Da das Fotografieren durch Stephanie weniger zur Rubrik „Schnappschuss“ sondern eher zur Rubrik „Bild der Frau“- dauert auch eine Weile bis man damit fertig ist – gehörte, stellten sich mir beim Loslaufen erstmals Muskeln vor, die ich noch nicht kannte. Ihre Verwandten, die sie auch noch mitgebracht hatten, sollte ich später noch kennenlernen. Aber soweit so normal, wir näherten uns ja schließlich Kilometer 21, laufend hatte ich bisher noch nie mehr hinter mich gebracht.
Irgendwie wurde nun Wolfgang ganz hippelig. Wir kämpften uns auf Waldwegen Richtung Schusterkate und er versuchte im Wechsel mit Peter uns beim Laufen zu fotografieren. Das gelang wohl nicht so richtig, irgendwann stellte er fest, einen „Sport-Modus“ hat die Kamera wohl nicht. Die Erkenntnis hätte man auch beim Lesen der Bedienungsanleitung auf dem Sofa in der heimischen Stube haben können, unterhaltsamer war es aber definitiv beim Laufen in netter Begleitung. Und gute Dienste hat sie ja geleistet, die Bilder sprechen für sich.
Bei all der kindlichen Begeisterung für die Technik hatte Peter uns und unser Lauftempo etwas aus den Augen verloren. Erst in Wassersleben klang es uns wieder in den Ohren: „Nicht so schnell, 8,5 Männer!“ Allerdings muss ich sagen, an der Stelle hatte das schon was von einer selbsterfüllenden Prophezeiung. Kilometer 23 war in Angriff genommen und da Peter seine Schuhe auf dem Rückweg nicht noch einmal im Grauton verstärken wollte, liefen wir entlang der Straße und das immer schön bergan bis Danfoss. Wohl dem, der da noch mehr als 8,5 zu leisten vermochte. Am Ende des Berges gab es noch ein letztes Mal Astronautennahrung aus der Tube, bevor wir uns dann die Apenrader Straße hinab Richtung Hafenspitze trudeln ließen, natürlich nicht ohne Ansage…na ja, ihr wisst schon.

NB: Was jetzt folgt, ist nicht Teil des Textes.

(* ===== verification/JsJson.v ===== *)
(** * JsJson: JSON text to values and back

    [src/json.rs].  The parser builds values as it reads: it threads the context, and a failure
    keeps what was allocated.  [None] on the outside is out of fuel ([JsJsonSpec] shows the
    parser never is; the writer follows the heap's references, and may be). *)
From Stdlib Require Import SpecFloat.
From S2P Require Import Prelude IntCodec Utf8 ServerArgs JsText JsFloat JsValue JsMem JsProps JsArray JsAtom JsObject JsScope JsSource JsBytecode JsApi.

(** ** Reading: strings and numbers *)

Definition json_space (b : Z) : bool := (b =? 32) || (b =? LF) || (b =? CR) || (b =? 9).
(** [JsonParser::skip_ws] *)
Definition json_ws (l : bytes) : bytes := drop_while json_space l.
(** [JsonParser::expect] *)
Definition json_expect (b : Z) (l : bytes) : option bytes :=
  match l with x :: l' => if x =? b then Some l' else None | [] => None end.

Definition is_high_surrogate (code : Z) : bool := in_range 55296 56319 code.
Definition is_low_surrogate (code : Z) : bool := in_range 56320 57343 code.
Definition hex_val (b : Z) : option Z := d ← hex_digit b; if d <? 16 then Some d else None.
(** [parse_hex4] of four bytes. *)
Definition hex4 (a b c d : Z) : option Z :=
  a ← hex_val a; b ← hex_val b; c ← hex_val c; d ← hex_val d;
  Some (Z.lor (Z.shiftl (Z.lor (Z.shiftl (Z.lor (Z.shiftl a 4) b) 4) c) 4) d).

Definition simple_escape (e : Z) : option Z :=
  if (e =? c_dquote) || (e =? c_backslash) || (e =? 47) then Some e
  else if e =? 98 then Some 8 else if e =? 102 then Some 12 else if e =? 110 then Some 10
  else if e =? 114 then Some 13 else if e =? 116 then Some 9 else None.

Definition prepend (p : bytes) (r : option (bytes * bytes)) : option (bytes * bytes) :=
  '(s, l) ← r; Some (p ++ s, l).

(** The body of [parse_string_bytes], after the opening quote. *)
Fixpoint string_body (l : bytes) : option (bytes * bytes) :=
  match l with
  | [] => None
  | b :: l1 =>
      if b =? c_dquote then Some ([], l1)
      else if b =? c_backslash then
        match l1 with
        | [] => None
        | e :: l2 =>
            match simple_escape e with
            | Some ch => prepend [ch] (string_body l2)
            | None =>
                if negb (e =? 117) then None
                else
                  match l2 with
                  | h1 :: h2 :: h3 :: h4 :: l3 =>
                      match hex4 h1 h2 h3 h4 with
                      | None => None
                      | Some code =>
                          if is_high_surrogate code then
                            match l3 with
                            | x :: y :: k1 :: k2 :: k3 :: k4 :: l4 =>
                                if (x =? c_backslash) && (y =? 117) then
                                  match hex4 k1 k2 k3 k4 with
                                  | Some low =>
                                      if is_low_surrogate low then
                                        match char_from_u32 (65536 + Z.lor (Z.shiftl (code - 55296) 10) (low - 56320)) with
                                        | Some ch => prepend (utf8_encode ch) (string_body l4)
                                        | None => None
                                        end
                                      else None
                                  | None => None
                                  end
                                else None
                            | _ => None
                            end
                          else if is_low_surrogate code then None
                          else
                            match char_from_u32 code with
                            | Some ch => prepend (utf8_encode ch) (string_body l3)
                            | None => None
                            end
                      end
                  | _ => None
                  end
            end
        end
      else if b <? 32 then None
      else prepend [b] (string_body l1)
  end.
Definition parse_string_bytes (l : bytes) : option (bytes * bytes) := l ← json_expect c_dquote l; string_body l.

(** At least one digit. *)
Definition some_digits (l : bytes) : option (bytes * bytes) :=
  match take_digits l with ([], _) => None | r => Some r end.
Definition number_whole (l : bytes) : option (bytes * bytes) :=
  match l with
  | b :: l' => if b =? c_0 then Some ([b], l') else some_digits l
  | [] => None
  end.
Definition number_frac (l : bytes) : option (bytes * bytes) :=
  match json_expect 46 l with
  | Some l' => prepend [46] (some_digits l')
  | None => Some ([], l)
  end.
Definition number_exp (l : bytes) : option (bytes * bytes) :=
  match l with
  | e :: l1 =>
      if (e =? 101) || (e =? 69) then
        match l1 with
        | s :: l2 =>
            if (s =? c_plus) || (s =? c_minus) then prepend [e; s] (some_digits l2) else prepend [e] (some_digits l1)
        | [] => None
        end
      else Some ([], l)
  | [] => Some ([], [])
  end.
(** The text [parse_number] cuts out, and its value. *)
Definition number_text (l : bytes) : option (bytes * bytes) :=
  let '(sign, l) := match json_expect c_minus l with Some l' => ([c_minus], l') | None => ([], l) end in
  '(w, l) ← number_whole l; '(f, l) ← number_frac l; '(e, l) ← number_exp l; Some (sign ++ w ++ f ++ e, l).
Definition parse_json_number (l : bytes) : option (f64 * bytes) :=
  '(s, l) ← number_text l; x ← f64_from_str s; Some (x, l).

(** ** Reading: values *)

Definition js_new_array (initial_len : Z) (c : Ctx) : Value * Ctx :=
  if initial_len <? 0 then (EXCEPTION W, c)
  else
    let '(r, c) := on_heap (new_array initial_len) c in
    match r with Some v => (v, c) | None => js_throw_out_of_memory c end.
Definition js_array_push `{JsHost} (arr elem : Value) (c : Ctx) : Value * Ctx :=
  let '(r, c) := on_heap (array_push arr elem) c in
  match r with
  | Some len => (len_value len, c)
  | None => js_throw_error CLASS_TYPE_ERROR (b! "not an array") c
  end.

Section Json.
Context `{Host : JsHost}.

(** A reader of the input left and the context. *)
Definition J (A : Type) : Type := bytes -> Ctx -> option (option (A * bytes) * Ctx).
Definition jfail {A} (c : Ctx) : option (option (A * bytes) * Ctx) := Some (None, c).

(** [parse_value], and the loops of [parse_array] and [parse_object] over the value they fill. *)
Inductive JProd := JValue | JElems (arr : Value) | JMembers (obj : Value).

Section Productions.
Context (rec : JProd -> J Value).

Definition json_array : J Value := fun l c =>
  let l := json_ws l in
  let '(arr, c) := js_new_array 0 c in
  if is_exception W arr then jfail c
  else
    match json_expect c_rbracket l with
    | Some l => Some (Some (arr, l), c)
    | None => rec (JElems arr) l c
    end.
Definition json_elems (arr : Value) : J Value := fun l c =>
  match rec JValue l c with
  | None => None
  | Some (None, c) => jfail c
  | Some (Some (val, l), c) =>
      let '(res, c) := js_array_push arr val c in
      if is_exception W res then jfail c
      else
        let l := json_ws l in
        match json_expect 44 l, json_expect c_rbracket l with
        | Some l, _ => rec (JElems arr) (json_ws l) c
        | None, Some l => Some (Some (arr, l), c)
        | None, None => jfail c
        end
  end.

Definition json_object : J Value := fun l c =>
  let l := json_ws l in
  let '(obj, c) := js_new_object c in
  if is_exception W obj then jfail c
  else
    match json_expect c_rbrace l with
    | Some l => Some (Some (obj, l), c)
    | None => rec (JMembers obj) l c
    end.
(** A key, up to its colon. *)
Definition json_key (l : bytes) : option (bytes * bytes) :=
  '(key_bytes, l) ← parse_string_bytes (json_ws l);
  key ← from_utf8 key_bytes;
  l ← json_expect 58 (json_ws l); Some (key, l).
Definition json_members (obj : Value) : J Value := fun l c =>
  match json_key l with
  | None => jfail c
  | Some (key, l) =>
      match rec JValue l c with
      | None => None
      | Some (None, c) => jfail c
      | Some (Some (val, l), c) =>
          let '(res, c) := js_set_property_str obj key val c in
          if is_exception W res then jfail c
          else
            let l := json_ws l in
            match json_expect 44 l, json_expect c_rbrace l with
            | Some l, _ => rec (JMembers obj) l c
            | None, Some l => Some (Some (obj, l), c)
            | None, None => jfail c
            end
      end
  end.

Definition json_literal (lit : bytes) (v : Value) : J Value := fun l c =>
  match strip_prefix lit l with Some l => Some (Some (v, l), c) | None => jfail c end.
Definition json_value : J Value := fun l c =>
  match json_ws l with
  | [] => jfail c
  | b :: l1 =>
      if b =? c_lbrace then json_object l1 c
      else if b =? c_lbracket then json_array l1 c
      else if b =? c_dquote then
        match ('(bs, l) ← parse_string_bytes (b :: l1); s ← from_utf8 bs; Some (s, l)) with
        | None => jfail c
        | Some (s, l) => let '(v, c) := js_new_string s c in Some (Some (v, l), c)
        end
      else if (b =? c_minus) || is_digit b then
        match parse_json_number (b :: l1) with
        | None => jfail c
        | Some (x, l) => let '(v, c) := number_to_value x c in Some (Some (v, l), c)
        end
      else if b =? 116 then json_literal (b! "true") (TRUE W) (b :: l1) c
      else if b =? 102 then json_literal (b! "false") (FALSE W) (b :: l1) c
      else if b =? 110 then json_literal (b! "null") (NULL W) (b :: l1) c
      else jfail c
  end.
End Productions.

Fixpoint json_run (fuel : nat) (p : JProd) : J Value :=
  match fuel with
  | O => fun _ _ => None
  | S fuel' =>
      let rec := json_run fuel' in
      match p with
      | JValue => json_value rec
      | JElems arr => json_elems rec arr
      | JMembers obj => json_members rec obj
      end
  end.

(** Two productions for each byte of input. *)
Definition json_fuel (l : bytes) : nat := 2 * S (length l).
Definition parse_json (src : bytes) (c : Ctx) : option (option Value * Ctx) :=
  match json_run (json_fuel src) JValue src c with
  | None => None
  | Some (None, c) => Some (None, c)
  | Some (Some (v, l), c) => Some (match json_ws l with [] => Some v | _ => None end, c)
  end.

(** ** Writing *)

Definition escape_byte (b : Z) : bytes :=
  if b =? c_dquote then [c_backslash; c_dquote] else if b =? c_backslash then [c_backslash; c_backslash]
  else if b =? LF then [c_backslash; 110] else if b =? CR then [c_backslash; 114]
  else if b =? 9 then [c_backslash; 116] else [b].
(** The escapes are of ASCII characters, so they are byte by byte. *)
Definition quoted (s : bytes) : bytes := c_dquote :: concat (escape_byte <$> s) ++ [c_dquote].
Definition f64_is_finite (x : f64) : bool := match x with S754_nan | S754_infinity _ => false | _ => true end.
Definition number_shown (x : f64) : bytes := if f64_is_finite x then f64_to_string x else b! "null".

(** A value alone, or [None] when its parts have to be written. *)
Definition write_leaf (in_array : bool) (v : Value) (c : Ctx) : option (option bytes) * Ctx :=
  match str_of c v with
  | Some bs => (Some (Some (quoted (default [] (from_utf8 bs)))), c)
  | None =>
      if js_is_number c v then
        let '(n, c) := js_to_number v c in
        (Some (Some (match n with Some n => number_shown n | None => b! "null" end)), c)
      else if is_bool v then (Some (Some (if v =? TRUE W then b! "true" else b! "false")), c)
      else if is_null W v then (Some (Some (b! "null")), c)
      else
        let absent := if in_array then Some (b! "null") else None in
        if is_undefined W v then (Some absent, c)
        else
          let '(isf, c) := js_is_function v c in
          (if isf : bool then Some absent else None, c)
  end.

Definition join (parts : list bytes) : bytes :=
  match parts with [] => [] | p :: ps => p ++ concat ((fun q => 44 :: q) <$> ps) end.
Definition braces (l r : Z) (parts : list bytes) : bytes := l :: join parts ++ [r].

Section Writer.
Context (rec : bool -> Value -> Ctx -> option (option bytes * Ctx)).

Fixpoint write_elems (arr : Value) (idxs : list nat) (c : Ctx) : option (list bytes * Ctx) :=
  match idxs with
  | [] => Some ([], c)
  | i :: idxs' =>
      let '(elem, c) := js_get_property_uint32 arr (Z.of_nat i) c in
      '(r, c) ← rec true elem c;
      '(rs, c) ← write_elems arr idxs' c;
      Some (default (b! "null") r :: rs, c)
  end.
(** Names are written as they are. *)
Definition member (key text : bytes) : bytes := c_dquote :: key ++ [c_dquote; 58] ++ text.
Fixpoint write_members (obj : Value) (keys : list bytes) (c : Ctx) : option (list bytes * Ctx) :=
  match keys with
  | [] => Some ([], c)
  | key :: keys' =>
      let '(v, c) := js_get_property_str obj key c in
      '(r, c) ← rec false v c;
      '(rs, c) ← write_members obj keys' c;
      Some (match r with Some text => member key text :: rs | None => rs end, c)
  end.

Definition write_value (in_array : bool) (v : Value) (c : Ctx) : option (option bytes * Ctx) :=
  let '(leaf, c) := write_leaf in_array v c in
  match leaf with
  | Some r => Some (r, c)
  | None =>
      if bool_decide (class_of c v = Some CLASS_ARRAY) then
        let '(len, c) := on_heap (get_property_str v s_length) c in
        let n := match len ≫= int32 W with Some n => Z.to_nat n | None => 0%nat end in
        '(parts, c) ← write_elems v (seq 0 n) c; Some (Some (braces c_lbracket c_rbracket parts), c)
      else
        '(parts, c) ← write_members v (default [] (object_keys (heap c) v)) c;
        Some (Some (braces c_lbrace c_rbrace parts), c)
  end.
End Writer.

Fixpoint json_stringify_inner (fuel : nat) (in_array : bool) (v : Value) (c : Ctx) : option (option bytes * Ctx) :=
  match fuel with
  | O => None
  | S fuel' => write_value (json_stringify_inner fuel') in_array v c
  end.
Definition json_stringify_value (fuel : nat) (v : Value) (c : Ctx) : option (option bytes * Ctx) :=
  json_stringify_inner fuel false v c.
End Json.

Ich weiß nicht, wie es den Anderen ging, aber ab der FFG sagte vom Becken abwärts jeder Muskel Moin und das mit Nachdruck. Für mich war ab hier klar, wenn am Stadion 30 km voll sein sollten, super, denn kürzer ging eh nicht, musste mich ja zumindest bis zum Auto schleppen um meine Überreste nach Hause transportiert zu bekommen. Aber Runden im Stadion dranhängen, um die 30 km zu schaffen, no way! Irgendwie wurde es aber auch in unserer Gruppe ruhiger, nach einem Ampelhalt am Laudrupsbach fiel es nicht nur mir schwer, die müden Knochen wieder in laufähnliche Bewegung zu setzen. Tapfer liefen wir noch die letzten Kilometer und ohne vorherige Absprache waren wir uns einig: Man muss ja noch Ziele haben, 28,6 km sind gut für den Jahresbeginn, 30 km müssen es heute nicht sein. So ging ein schöner Lauf zu Ende, der das Zeug hat, eine Tradition zu begründen. Peter hätte uns nur ein wenig mehr loben können, wir hatten schließlich einen Schnitt von 8,5(8) hingelegt.